What to work on: Say how many lines of the material below contain the word "assert", with no other words.

==========

(** ** Lemmas: version counts and pages *)

Lemma first_write_ready w ino :
  vc_ready w ino -> exists w', scorw_child_version_cnt_inc w ino = Ok w' /\ forall i, vc_ready w i -> vc_ready w' i.
Proof.
  intros (c & f & Hc & Hf & Hr). unfold scorw_child_version_cnt_inc. rewrite Hc.
  destruct (cannot_update_child_version_cnt c) eqn:Hfl; [by exists w|]. destruct Hr as [?|[Hs Hv]]; [done|].
  rewrite Hs, Hf, (proj2 (Z.eqb_neq _ _) Hv). cbn. eexists. split; [done|].
  intros i (ci & fi & Hci & Hfi & Hri). unfold vc_ready. cbn. rewrite lookup_insert. case_decide; subst.
  - exists (c_set_version (c_set_flag c true) (u64 (child_version c + 1))). cbn. rewrite lookup_insert_eq. eauto.
  - exists ci. rewrite Hci, lookup_insert. case_decide; eauto.
Qed.

(** Cutting at the page size or past it is no cut. *)
Lemma zero_tail_clip p n :
  page_wf p -> zero_tail p (if PAGE_SIZE <=? n then PAGE_SIZE else n) = zero_tail p n.
Proof.
  intros [Hl _]. destruct (Z.leb_spec PAGE_SIZE n); [|done]. unfold zero_tail.
  rewrite !take_ge by lia. do 2 f_equal. lia.
Qed.

(** ** Lemmas: the copies made for the children *)

(** What looking for the targets of a page copy finds for each child. *)
Definition target_of (fam : family) (b : Z) (j : nat) (c : child) : bool :=
  scorw_is_in_range (ch_ranges c) b
  && bool_decide (find_newest (pc_matches b (fa_ino fam) (Z.of_nat j)) (fa_copies fam) = None)
  && negb (friend_bit (ch_frnd c) b).

Definition looked_up (c c' : child) : Prop :=
  exists m, c' = ch_set_frnd c m /\ friend_wf m /\ forall b, friend_bit m b = friend_bit (ch_frnd c) b.

Lemma looked_up_refl c : friend_wf (ch_frnd c) -> looked_up c c.
Proof. intros Hw. exists (ch_frnd c). by destruct c. Qed.

Lemma block_copied_looked_up m b c :
  friend_wf m -> m = ch_frnd c ->
  exists x m', scorw_is_block_copied io_ok m b = (x, m') /\ (x =? 0) = negb (friend_bit m b) /\ looked_up c (ch_set_frnd c m').
Proof.
  intros Hw ->. destruct (scorw_is_block_copied_ok (ch_frnd c) b Hw) as (x & m' & Hx & Hn).
  destruct (scorw_is_block_copied_spec _ _ _ _ _ Hw Hx Hn) as (Hz & Hw' & Hp).
  exists x, m'. split_and!; auto. exists m'. split_and!; auto. by apply friend_bit_ext.
Qed.

Lemma find_targets_spec par fam b n kids :
  fam_ok par fam -> (forall i k, kids !! i = Some k -> fa_kids fam !! (n + i)%nat = Some k) ->
  exists kids' ts, find_targets kio_ok (fa_copies fam) (fa_ino fam) b kids = Ok (kids', ts) /\
    length kids' = length kids /\ length ts = length kids /\
    (forall i, kids !! i = Some None -> kids' !! i = Some None /\ ts !! i = Some false) /\
    (forall i c, kids !! i = Some (Some c) -> exists c', kids' !! i = Some (Some c') /\ looked_up c c' /\
      ts !! i = Some (target_of fam b (n + i) c)).
Proof.
  intros Hok. revert n. induction kids as [|k kids IH]; intros n Hk; [by exists [], []|].
  destruct (IH (S n)) as (kids' & ts & Hr & Hl1 & Hl2 & Hn & Hs).
  { intros i k' Hi. rewrite Nat.add_succ_comm. by apply (Hk (S i)). }
  assert (exists k' t, match k with
          | None => Ok (None, false)
          | Some c =>
              if negb (scorw_is_in_range (ch_ranges c) b) then Ok (Some c, false)
              else
                existing_page_copy ← scorw_find_page_copy (fa_copies fam) b (fa_ino fam) (ch_at_index c);
                match existing_page_copy with
                | Some _ => Ok (Some c, false)
                | None =>
                    let (copied, frnd) := scorw_is_block_copied (k_frnd kio_ok) (ch_frnd c) b in
                    Ok (Some (ch_set_frnd c frnd), copied =? 0)
                end
          end = Ok (k', t) /\ (k = None -> k' = None /\ t = false) /\
          (forall c, k = Some c -> exists c', k' = Some c' /\ looked_up c c' /\ t = target_of fam b n c)) as (k' & t & Hh & Hkn & Hks).
  { destruct k as [c|]; [|by exists None, false].
    assert (kid fam n = Some c) as Hkc by (apply kid_lookup; rewrite <- (Nat.add_0_r n); by apply (Hk O)).
    pose proof (ko_frnd _ _ _ _ (fo_kids _ _ Hok _ _ Hkc)) as Hw. unfold target_of.
    destruct (scorw_is_in_range (ch_ranges c) b) eqn:Hir; cbn [negb andb].
    2: { exists (Some c), false. split; [done|]. split; [done|]. intros ? [= <-].
      exists c. split_and!; [done|by apply looked_up_refl|by rewrite Hir, ?andb_false_r]. }
    rewrite (find_page_copy_kid par fam n c b Hok Hkc). cbn [mbind outcome_bind].
    destruct (find_newest _ _) eqn:Hfn.
    { exists (Some c), false. split; [done|]. split; [done|]. intros ? [= <-].
      exists c. split_and!; [done|by apply looked_up_refl|by rewrite Hir, ?andb_false_r]. }
    destruct (block_copied_looked_up (ch_frnd c) b c Hw eq_refl) as (x & m' & Hx & Hz & Hlk).
    cbn [k_frnd kio_ok]. rewrite Hx. eexists _, _. split; [done|]. split; [done|]. intros ? [= <-].
    eexists. split; [done|]. split; [done|]. by rewrite Hz, Hir. }
  cbn [find_targets]. rewrite Hh. cbn [mbind outcome_bind]. rewrite Hr. cbn [mbind outcome_bind fst snd].
  exists (k' :: kids'), (t :: ts). split_and!; [done|by cbn; f_equal|by cbn; f_equal| |].
  - intros [|i] Hi; cbn in *; [injection Hi as ->; destruct (Hkn eq_refl) as [-> ->]; done|by apply Hn].
  - intros [|i] c Hi; cbn in *.
    + injection Hi as ->. destruct (Hks c eq_refl) as (c' & -> & ? & ->). rewrite Nat.add_0_r. eauto.
    + rewrite <- Nat.add_succ_comm. by apply Hs.
Qed.

(** ** Lemmas: a write to the parent *)

(** The pages of the children that keep a static copy of the parent are the same in
    both states. *)
Definition snap_kept (par : mapping) (fam : family) (par' : mapping) (fam' : family) : Prop :=
  forall j c, kid fam j = Some c -> exists c', kid fam' j = Some c' /\
    ch_copy_size c' = ch_copy_size c /\ ch_ranges c' = ch_ranges c /\
    forall b, in_snapshot c b -> scorw_is_in_range (ch_ranges c) b = true ->
      kept_page par' fam' j c' b = kept_page par fam j c b.

Lemma snap_kept_refl par fam : snap_kept par fam par fam.
Proof. intros j c Hk. by exists c. Qed.

Lemma snap_kept_trans par1 fam1 par2 fam2 par3 fam3 :
  snap_kept par1 fam1 par2 fam2 -> snap_kept par2 fam2 par3 fam3 -> snap_kept par1 fam1 par3 fam3.
Proof.
  intros H1 H2 j c Hk. destruct (H1 j c Hk) as (c' & Hk' & Hs' & Hr' & Hv'). destruct (H2 j c' Hk') as (c'' & Hk'' & Hs'' & Hr'' & Hv'').
  exists c''. split_and!; [done|congruence|congruence|]. intros b Hb Hin. rewrite <- Hv' by done. apply Hv''; [|by rewrite Hr'].
  unfold in_snapshot in *. by rewrite Hs'.
Qed.

(** The children after a look at their friend files. *)
Definition kids_looked_up (fam fam' : family) : Prop :=
  length (fa_kids fam') = length (fa_kids fam) /\
  (forall j, fa_kids fam !! j = Some None -> fa_kids fam' !! j = Some None) /\
  (forall j c, kid fam j = Some c -> exists c', kid fam' j = Some c' /\ looked_up c c').

(** The page copies of a family after a write to block [idx]: none is new, or
    one, which holds the old page and is for children that had none. *)
Definition copies_grown (par : mapping) (idx : Z) (fam fam' : family) : Prop :=
  fa_copies fam' = fa_copies fam \/
  exists pc, fa_copies fam' = fa_copies fam ++ [pc] /\ pc_ok par fam pc /\ pc_block_num pc = idx /\ pc_data par pc = file_page par idx /\
    forall j, target_flag pc j = true -> find_newest (pc_matches idx (fa_ino fam) (Z.of_nat j)) (fa_copies fam) = None.

Lemma targets_lookup (ts : list bool) n j : default false ((ts ++ replicate n false) !! j) = default false (ts !! j).
Proof.
  destruct (Nat.lt_ge_cases j (length ts)).
  - by rewrite lookup_app_l.
  - rewrite lookup_app_r by done. rewrite (lookup_ge_None_2 ts j) by done. cbn.
    destruct (replicate n false !! _) eqn:E; [|done]. by apply lookup_replicate in E as [-> _].
Qed.

(** The result of [find_targets] on all children of a family. *)
Definition targets_found (fam : family) (idx : Z) (kids' : list (option child)) (ts : list bool) : Prop :=
  length kids' = length (fa_kids fam) /\ length ts = length (fa_kids fam) /\
  (forall j, fa_kids fam !! j = Some None -> kids' !! j = Some None /\ ts !! j = Some false) /\
  (forall j c, fa_kids fam !! j = Some (Some c) -> exists c', kids' !! j = Some (Some c') /\ looked_up c c' /\
    ts !! j = Some (target_of fam idx j c)).

Lemma targets_kids fam idx kids' ts : targets_found fam idx kids' ts -> kids_looked_up fam (fa_set_kids fam kids').
Proof.
  intros (Hl & _ & Hn & Hs). split_and!; [done|intros j Hj; by apply Hn|]. intros j c Hk%kid_lookup.
  destruct (Hs j c Hk) as (c' & Hc' & Hc'' & _). exists c'. split; [by apply kid_lookup|done].
Qed.
(** A write of both blocks, the second of which is read-only. *)
Lemma read_only_range_bypassed_witness :
  let fam := demo [ChildRange 1 1 SNAPX_FLAG_COW_RO] in
  scorw_write_child_blocks_begin kio_ok demo_par fam 0 0 8192 (SharingRangeInfo false false 0 0) =
  (s ← for_each (zrange 0 1) (prepare_block kio_ok 0 false 0 1 0 8192) (demo_par, fam);
   Ok (0, s.1, s.2, SharingRangeInfo false false 0 0)).
Proof.
  by apply (read_only_range_bypassed kio_ok demo_par (demo [ChildRange 1 1 SNAPX_FLAG_COW_RO]) 0
    (demo_child 0 [ChildRange 1 1 SNAPX_FLAG_COW_RO]) 0 8192).
Defined.

Lemma failed_parent_write_leaks_barrier_witness :
  let e := WEnv io_full (fun _ => false) (fun _ bytes => bytes) in
  exists fam', perform_write_loop e (family_hooks kio_ok) true 4 demo_par 0 sevens 0 (demo []) = Ok (-28, demo_par, fam') /\
    bs_lock_readers (fa_locks fam') = 0 + 1 /\
    forall j bc, kid_map (demo []) j = Some bc -> 1 < bc_usage bc -> kid_get kio_ok fam' j 0 COPYING = Hang.
Proof.
  apply (failed_parent_write_leaks_barrier kio_ok (WEnv io_full (fun _ => false) (fun _ bytes => bytes))
    demo_par (demo []) 0 sevens); [apply demo_inv|done|done].
Defined.
(* ===== verification/Lifecycle.v ===== *)
(** The life cycle of scorw inodes: opening and closing a parent or a child
    ([ext4_file_open], [ext4_release_file] of [file.c]), the reference counts
    behind it ([scorw_get_inode], [scorw_put_inode]), attaching a new child to an
    open parent ([special_open]) and unlinking a child
    ([scorw_unlink_child_file], [corw_sparse.c]).

    Mutexes are flags of the inodes: taking one that is held is [Hang], since the
    thread that holds it is the one that waits.  What preparing and unpreparing a
    child does to the version counts and the friend file is an interface,
    [ChildAttach]; [VersionCount] implements it. *)

From S2P Require Import Prelude Pages Friend GC VersionCount PageCopy.

(** ** State *)

(** What the life cycle reads and writes of [struct scorw_inode].  Inodes are
    named by their number, 0 is NULL; [si_kids] is [i_child_scorw_inode],
    [si_added] and [si_removed] count page copies, [si_pending] is
    [i_pending_copy_pages]. *)
Record sinode := SInode {
  si_par : Z;
  si_usage : Z;
  si_index : Z;
  si_unlinked : bool;
  si_kids : list Z;
  si_last : Z;
  si_added : Z;
  si_removed : Z;
  si_version : Z;
  si_pending : Z
}.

==========

Exercise result: 2